# [Task item]
Every line in the entries where "Scenario" is found should be copied.

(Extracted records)
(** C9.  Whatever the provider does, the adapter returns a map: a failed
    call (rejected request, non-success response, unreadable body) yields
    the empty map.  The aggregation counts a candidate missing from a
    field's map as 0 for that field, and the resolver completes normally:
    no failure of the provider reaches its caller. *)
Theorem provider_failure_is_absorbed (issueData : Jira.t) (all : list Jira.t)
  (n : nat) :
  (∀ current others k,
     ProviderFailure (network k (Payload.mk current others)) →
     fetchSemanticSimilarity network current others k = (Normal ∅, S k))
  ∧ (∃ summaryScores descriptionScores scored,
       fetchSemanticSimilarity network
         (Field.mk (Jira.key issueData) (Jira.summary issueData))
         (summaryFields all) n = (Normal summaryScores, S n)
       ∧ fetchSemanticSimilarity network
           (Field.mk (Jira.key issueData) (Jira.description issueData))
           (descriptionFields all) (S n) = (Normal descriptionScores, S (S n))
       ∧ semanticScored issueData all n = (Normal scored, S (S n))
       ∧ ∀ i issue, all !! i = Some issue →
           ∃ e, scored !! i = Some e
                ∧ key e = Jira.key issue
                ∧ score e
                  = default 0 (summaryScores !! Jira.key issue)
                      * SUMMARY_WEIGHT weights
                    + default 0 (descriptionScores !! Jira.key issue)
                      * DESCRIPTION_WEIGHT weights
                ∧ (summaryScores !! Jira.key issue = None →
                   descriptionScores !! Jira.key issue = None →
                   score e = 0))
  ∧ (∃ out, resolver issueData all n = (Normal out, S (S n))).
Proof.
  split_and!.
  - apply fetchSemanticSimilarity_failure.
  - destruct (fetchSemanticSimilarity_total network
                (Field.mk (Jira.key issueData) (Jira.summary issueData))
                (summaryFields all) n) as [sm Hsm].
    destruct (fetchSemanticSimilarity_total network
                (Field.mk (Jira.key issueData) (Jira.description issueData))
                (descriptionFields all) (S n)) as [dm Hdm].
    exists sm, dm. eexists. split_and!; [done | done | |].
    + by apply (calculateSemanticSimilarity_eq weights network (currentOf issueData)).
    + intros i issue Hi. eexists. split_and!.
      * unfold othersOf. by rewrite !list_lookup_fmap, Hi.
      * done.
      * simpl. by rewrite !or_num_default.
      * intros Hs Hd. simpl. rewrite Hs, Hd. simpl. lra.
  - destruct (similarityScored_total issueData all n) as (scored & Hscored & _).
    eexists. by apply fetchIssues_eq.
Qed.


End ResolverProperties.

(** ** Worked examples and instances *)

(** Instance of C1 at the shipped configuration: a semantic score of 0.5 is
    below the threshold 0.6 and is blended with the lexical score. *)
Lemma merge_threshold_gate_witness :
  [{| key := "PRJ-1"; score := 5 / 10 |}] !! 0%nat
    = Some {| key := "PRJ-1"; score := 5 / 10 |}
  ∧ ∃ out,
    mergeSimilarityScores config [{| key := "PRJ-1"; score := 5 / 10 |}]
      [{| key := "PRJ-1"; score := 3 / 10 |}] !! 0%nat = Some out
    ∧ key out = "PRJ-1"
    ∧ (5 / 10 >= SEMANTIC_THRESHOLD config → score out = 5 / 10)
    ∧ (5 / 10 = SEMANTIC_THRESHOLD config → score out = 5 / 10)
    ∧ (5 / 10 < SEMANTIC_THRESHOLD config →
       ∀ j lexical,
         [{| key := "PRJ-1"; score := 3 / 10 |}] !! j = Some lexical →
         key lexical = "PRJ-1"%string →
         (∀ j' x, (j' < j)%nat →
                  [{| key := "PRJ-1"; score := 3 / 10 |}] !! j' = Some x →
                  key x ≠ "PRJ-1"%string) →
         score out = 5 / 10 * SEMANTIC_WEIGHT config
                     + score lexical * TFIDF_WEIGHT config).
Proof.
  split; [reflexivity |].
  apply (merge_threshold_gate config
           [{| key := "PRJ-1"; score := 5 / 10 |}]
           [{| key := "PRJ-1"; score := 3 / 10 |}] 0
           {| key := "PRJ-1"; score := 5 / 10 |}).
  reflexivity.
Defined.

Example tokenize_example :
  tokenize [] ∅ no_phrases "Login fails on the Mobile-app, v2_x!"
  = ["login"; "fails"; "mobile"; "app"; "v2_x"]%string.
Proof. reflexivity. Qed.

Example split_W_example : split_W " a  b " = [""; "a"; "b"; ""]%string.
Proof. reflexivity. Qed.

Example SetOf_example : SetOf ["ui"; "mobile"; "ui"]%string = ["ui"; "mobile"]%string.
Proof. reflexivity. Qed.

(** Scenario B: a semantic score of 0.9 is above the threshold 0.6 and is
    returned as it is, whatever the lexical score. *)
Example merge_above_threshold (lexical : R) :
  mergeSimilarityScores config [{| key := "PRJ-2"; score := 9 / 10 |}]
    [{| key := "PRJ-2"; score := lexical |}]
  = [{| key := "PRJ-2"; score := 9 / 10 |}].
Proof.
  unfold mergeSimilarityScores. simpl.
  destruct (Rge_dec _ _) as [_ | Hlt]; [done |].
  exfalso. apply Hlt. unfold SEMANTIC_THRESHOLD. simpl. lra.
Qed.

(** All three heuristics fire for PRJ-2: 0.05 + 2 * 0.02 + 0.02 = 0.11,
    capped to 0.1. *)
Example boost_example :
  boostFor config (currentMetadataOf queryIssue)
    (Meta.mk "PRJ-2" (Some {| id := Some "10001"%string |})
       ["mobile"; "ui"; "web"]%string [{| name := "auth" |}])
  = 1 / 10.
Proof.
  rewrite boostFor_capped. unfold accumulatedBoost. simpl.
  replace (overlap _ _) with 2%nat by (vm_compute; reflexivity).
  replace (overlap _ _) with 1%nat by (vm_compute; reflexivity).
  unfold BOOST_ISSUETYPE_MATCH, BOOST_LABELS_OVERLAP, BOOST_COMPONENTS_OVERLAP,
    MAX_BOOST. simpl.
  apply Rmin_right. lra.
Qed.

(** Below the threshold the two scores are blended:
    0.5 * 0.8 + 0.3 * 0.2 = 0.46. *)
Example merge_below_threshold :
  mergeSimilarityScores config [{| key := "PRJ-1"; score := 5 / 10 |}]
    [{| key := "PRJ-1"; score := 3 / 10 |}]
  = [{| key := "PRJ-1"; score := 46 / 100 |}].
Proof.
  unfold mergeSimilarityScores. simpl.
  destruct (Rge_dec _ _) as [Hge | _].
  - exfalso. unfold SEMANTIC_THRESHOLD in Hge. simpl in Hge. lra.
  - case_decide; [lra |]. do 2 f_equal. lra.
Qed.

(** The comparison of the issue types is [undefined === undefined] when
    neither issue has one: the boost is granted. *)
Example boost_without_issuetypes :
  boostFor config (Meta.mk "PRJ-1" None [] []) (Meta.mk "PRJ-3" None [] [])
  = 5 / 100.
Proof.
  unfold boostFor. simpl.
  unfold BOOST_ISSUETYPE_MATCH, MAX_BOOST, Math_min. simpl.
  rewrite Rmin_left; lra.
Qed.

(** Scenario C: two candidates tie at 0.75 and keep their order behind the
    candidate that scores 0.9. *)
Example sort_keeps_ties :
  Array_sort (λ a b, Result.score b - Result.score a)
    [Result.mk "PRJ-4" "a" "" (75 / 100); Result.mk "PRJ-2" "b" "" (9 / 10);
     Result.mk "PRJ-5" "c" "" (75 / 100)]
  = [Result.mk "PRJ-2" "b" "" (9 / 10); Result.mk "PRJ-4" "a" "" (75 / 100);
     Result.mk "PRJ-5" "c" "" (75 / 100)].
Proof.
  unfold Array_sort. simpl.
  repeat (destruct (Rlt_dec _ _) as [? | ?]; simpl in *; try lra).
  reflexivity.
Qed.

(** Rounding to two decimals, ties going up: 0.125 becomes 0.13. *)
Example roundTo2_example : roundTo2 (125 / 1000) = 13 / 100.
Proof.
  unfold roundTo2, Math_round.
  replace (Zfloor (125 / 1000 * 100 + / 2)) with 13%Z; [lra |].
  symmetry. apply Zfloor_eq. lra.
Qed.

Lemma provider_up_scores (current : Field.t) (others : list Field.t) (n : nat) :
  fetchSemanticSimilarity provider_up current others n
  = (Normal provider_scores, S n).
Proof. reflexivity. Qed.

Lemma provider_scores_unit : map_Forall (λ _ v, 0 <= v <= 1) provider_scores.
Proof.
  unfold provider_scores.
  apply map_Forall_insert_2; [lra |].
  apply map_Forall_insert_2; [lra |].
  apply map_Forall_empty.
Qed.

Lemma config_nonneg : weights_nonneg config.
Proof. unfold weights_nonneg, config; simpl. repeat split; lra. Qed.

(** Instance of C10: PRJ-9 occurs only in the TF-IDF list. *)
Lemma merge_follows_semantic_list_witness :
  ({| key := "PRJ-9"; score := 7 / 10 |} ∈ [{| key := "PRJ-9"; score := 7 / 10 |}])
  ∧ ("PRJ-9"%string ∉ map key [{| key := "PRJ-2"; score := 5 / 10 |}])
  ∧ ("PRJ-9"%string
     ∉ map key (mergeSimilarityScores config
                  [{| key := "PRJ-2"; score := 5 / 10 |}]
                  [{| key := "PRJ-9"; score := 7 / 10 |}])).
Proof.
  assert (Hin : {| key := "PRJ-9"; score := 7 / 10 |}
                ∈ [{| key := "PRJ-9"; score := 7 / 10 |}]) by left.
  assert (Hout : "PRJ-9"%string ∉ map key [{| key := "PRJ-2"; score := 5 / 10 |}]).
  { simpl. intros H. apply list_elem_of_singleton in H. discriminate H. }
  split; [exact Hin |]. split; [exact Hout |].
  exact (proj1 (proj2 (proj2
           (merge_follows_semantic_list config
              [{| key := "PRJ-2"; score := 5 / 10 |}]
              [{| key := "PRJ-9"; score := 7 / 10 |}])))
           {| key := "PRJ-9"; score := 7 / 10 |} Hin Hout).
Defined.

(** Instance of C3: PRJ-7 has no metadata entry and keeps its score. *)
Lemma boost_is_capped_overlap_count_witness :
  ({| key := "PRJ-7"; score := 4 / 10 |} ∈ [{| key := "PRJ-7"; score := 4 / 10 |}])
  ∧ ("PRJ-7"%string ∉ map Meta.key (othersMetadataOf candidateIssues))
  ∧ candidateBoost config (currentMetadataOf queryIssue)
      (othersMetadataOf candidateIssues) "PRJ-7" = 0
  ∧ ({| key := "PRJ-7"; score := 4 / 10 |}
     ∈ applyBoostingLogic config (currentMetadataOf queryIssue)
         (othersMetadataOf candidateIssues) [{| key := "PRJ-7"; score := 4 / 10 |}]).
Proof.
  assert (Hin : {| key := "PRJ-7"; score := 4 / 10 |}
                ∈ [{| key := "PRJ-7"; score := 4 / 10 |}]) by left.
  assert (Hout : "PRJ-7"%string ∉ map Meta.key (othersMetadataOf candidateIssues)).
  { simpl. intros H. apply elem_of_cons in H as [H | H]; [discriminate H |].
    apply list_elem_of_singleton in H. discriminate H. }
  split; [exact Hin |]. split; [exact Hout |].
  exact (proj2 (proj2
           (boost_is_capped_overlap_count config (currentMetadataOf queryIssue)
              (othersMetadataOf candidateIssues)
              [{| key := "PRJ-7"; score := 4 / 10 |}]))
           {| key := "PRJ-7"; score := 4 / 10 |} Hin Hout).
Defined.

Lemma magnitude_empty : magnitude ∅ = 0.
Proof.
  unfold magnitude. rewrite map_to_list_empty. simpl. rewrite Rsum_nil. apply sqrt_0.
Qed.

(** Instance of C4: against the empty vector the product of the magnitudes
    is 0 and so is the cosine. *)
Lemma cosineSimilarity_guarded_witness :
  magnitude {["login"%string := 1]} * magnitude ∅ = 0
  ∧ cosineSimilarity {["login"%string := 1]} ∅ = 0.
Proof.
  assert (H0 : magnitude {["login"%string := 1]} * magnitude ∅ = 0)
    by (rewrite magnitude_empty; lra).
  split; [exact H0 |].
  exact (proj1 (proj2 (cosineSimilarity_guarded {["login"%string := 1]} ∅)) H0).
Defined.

* * *

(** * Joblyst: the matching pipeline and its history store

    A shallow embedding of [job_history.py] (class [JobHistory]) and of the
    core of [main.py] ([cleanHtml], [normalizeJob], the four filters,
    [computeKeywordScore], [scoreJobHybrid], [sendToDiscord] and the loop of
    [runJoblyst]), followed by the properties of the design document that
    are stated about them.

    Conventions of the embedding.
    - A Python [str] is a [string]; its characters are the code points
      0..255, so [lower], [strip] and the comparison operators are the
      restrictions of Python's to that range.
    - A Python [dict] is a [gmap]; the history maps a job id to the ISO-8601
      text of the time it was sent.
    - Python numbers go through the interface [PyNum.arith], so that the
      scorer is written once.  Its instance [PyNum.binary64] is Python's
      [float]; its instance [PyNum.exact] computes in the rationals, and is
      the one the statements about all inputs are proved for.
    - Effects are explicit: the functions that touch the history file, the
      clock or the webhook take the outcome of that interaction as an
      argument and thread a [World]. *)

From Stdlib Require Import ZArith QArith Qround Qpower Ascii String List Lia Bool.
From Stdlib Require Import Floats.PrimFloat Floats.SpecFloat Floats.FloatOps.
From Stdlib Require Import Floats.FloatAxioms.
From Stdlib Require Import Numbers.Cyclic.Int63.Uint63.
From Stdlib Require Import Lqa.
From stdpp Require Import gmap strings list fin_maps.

# [Solution]
(** Scenario B: a semantic score of 0.9 is above the threshold 0.6 and is
(** Scenario C: two candidates tie at 0.75 and keep their order behind the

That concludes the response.